To determine whether 6mer Seed Tox contributes to the response of OC cells to Pt, we first tested two cell line pairs representing a Pt sensitive (Pt-S) and resistant (Pt-R) phenotype, respectively. A2780R cells were made resistant by culturing A2780 cells for 5 cycles with increasing concentrations of cisplatin (39). PEO1 and PEO4 cells were derived from the same patient at different times after combination chemotherapy with cisplatin, chlorambucil and 5-fluorouracil (40). PEO1 were reported to have a hemizygous BRCA2 mutation (41) and PEO4 (BRCA2 wild-type reversion mutation) was a later isolate, taken from the patient after her second relapse and hence more resistant to Pt drugs. Treatment of the A2780 cell pair with cisplatin confirmed that the A2780R cells were more resistant to cisplatin than the parental cells (Fig. 1A and B). Interestingly, A2780R cells were at least as sensitive to both siGGCAGU and siGGGGGC as the parental cells (Fig. 1C and D). A similar phenomenon was observed when the PEO1/4 cell pair were treated with carboplatin or toxic siRNAs (Fig. 1E-H).
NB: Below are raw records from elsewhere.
(** The part of an iteration after the header was accepted. *)
Lemma scan_body fuel limits data expected rep :
  (forall data expected rep, Forall in_u8 data -> (length data < fuel)%nat -> exists rep' status,
     replay_loop fuel limits data expected rep = Some (rep', status) /\
     exists rs bytes tail, scan_result limits expected rep data rep' status rs bytes tail) ->
  Forall in_u8 data -> (length data < S fuel)%nat ->
  kRecordHeaderBytes + rh_payload_len (decode_header data) + 4 <= zlen data ->
  0 <= rh_payload_len (decode_header data) ->
  let total := kRecordHeaderBytes + rh_payload_len (decode_header data) + 4 in
  let d := decode_bytes (take (Z.to_nat total) data) limits in
  exists rep' status,
    (if negb (decode_complete d)
     then Some (if bool_decide (dr_disposition d = DecodeDisposition.Unsupported)
                then report_unsupported rep else report_corrupt rep, dr_status d)
     else match accept_record limits expected rep (dr_record d) with
          | inl stop => Some stop
          | inr (rep, expected) => replay_loop fuel limits (drop (Z.to_nat total) data) (Some expected) rep
          end) = Some (rep', status) /\
    exists rs bytes tail, scan_result limits expected rep data rep' status rs bytes tail.
Proof.
  intros IH Hb Hf Hl H0 total d. unfold kRecordHeaderBytes in Hl, total.
  assert (Hbt : Forall in_u8 (take (Z.to_nat total) data)) by (by apply Forall_take).
  assert (Hzt : zlen (take (Z.to_nat total) data) = total).
  { unfold zlen, total in *. rewrite length_take. lia. }
  assert (Hh : decode_header (take (Z.to_nat total) data) = decode_header data).
  { rewrite <- (take_drop (Z.to_nat total) data) at 2. symmetry. apply decode_header_app.
    rewrite Hzt. unfold total, kRecordHeaderBytes. lia. }
  destruct (decode_complete d) eqn:Hd; cbn [negb].
  2: { eexists _, _. split; [done|]. apply scan_stop; [by case_bool_decide|].
       unfold decode_complete in Hd. apply bool_decide_eq_false in Hd. unfold d. rewrite decode_not_complete; [done| | |done].
       - rewrite Hh, Hzt. unfold total, kRecordHeaderBytes. lia.
       - rewrite Hzt. unfold total, kRecordHeaderBytes. lia. }
  unfold decode_complete in Hd. apply bool_decide_eq_true in Hd.
  destruct (decode_bytes_complete _ limits Hbt Hd) as (Henc & _ & _ & Hr & Hhd & Hcons).
  fold d in Henc, Hr, Hhd, Hcons. rewrite Hhd, Hh in Hcons. fold total in Hcons.
  pose proof (accept_record_cases limits expected rep (dr_record d)) as Hacc.
  destruct (accept_record limits expected rep (dr_record d)) as [[rep' status]|[rep' e]].
  { destruct Hacc as [Hr1 Hr2]. eexists _, _. split; [done|]. apply scan_stop; [done|]. by rewrite Hr2. }
  destruct Hacc as (-> & -> & He).
  destruct (IH (drop (Z.to_nat total) data) (Some (add64 (rh_seq (rec_header (dr_record d))) 1))
    (report_accept rep (dr_record d))) as (rep' & status & Hloop & rs & bytes & tail & Hscan).
  { by apply Forall_drop. }
  { rewrite length_drop. clear -Hl H0 Hf. unfold zlen, total in *. lia. }
  exists rep', status. split; [done|]. destruct Hscan as [S1 S2 S3 S4 S5 S6].
  exists (dr_record d :: rs), (take (Z.to_nat total) data ++ bytes), tail. split.
  - by rewrite <- app_assoc, <- S1, take_drop.
  - simpl. rewrite Henc, Hcons, S2, take_take, Nat.min_id. done.
  - done.
  - rewrite S4. simpl. by rewrite <- app_assoc.
  - by constructor.
  - done.
Qed.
These data suggest that 6mer Seed Tox can kill platinum resistant OC cells.
Presenting the miRNA Space as a Function of Seed Toxicity - The Seed Tox Graph.
Interestingly, many seemingly unrelated miRNAs share seeds of similar toxicity. Therefore, we developed a graphical representation of all miRNAs in cells or tissues at their actual expression levels, plotting the miRNAs according to their seed toxicities (the Seed Tox graph). When comparing miRNA expression in different human tissues, we found that most tissues express predominantly nontoxic seed-containing miRNAs (Supplementary Fig. S2), and only a small fraction of miRNAs had a predicted seed with high toxicity. A few abundant miRNAs are expressed across all tissues (Supplementary Fig. S2). These include the highly toxic miRNAs 22–3p and 24–3p (red), the intermediately toxic miRNAs miR-126–3p, miR-23b-3p, miR-29a-3p (blue), and the nontoxic miRNA members of the let-7 family, miR-125b-5p and miR-21–5p (green).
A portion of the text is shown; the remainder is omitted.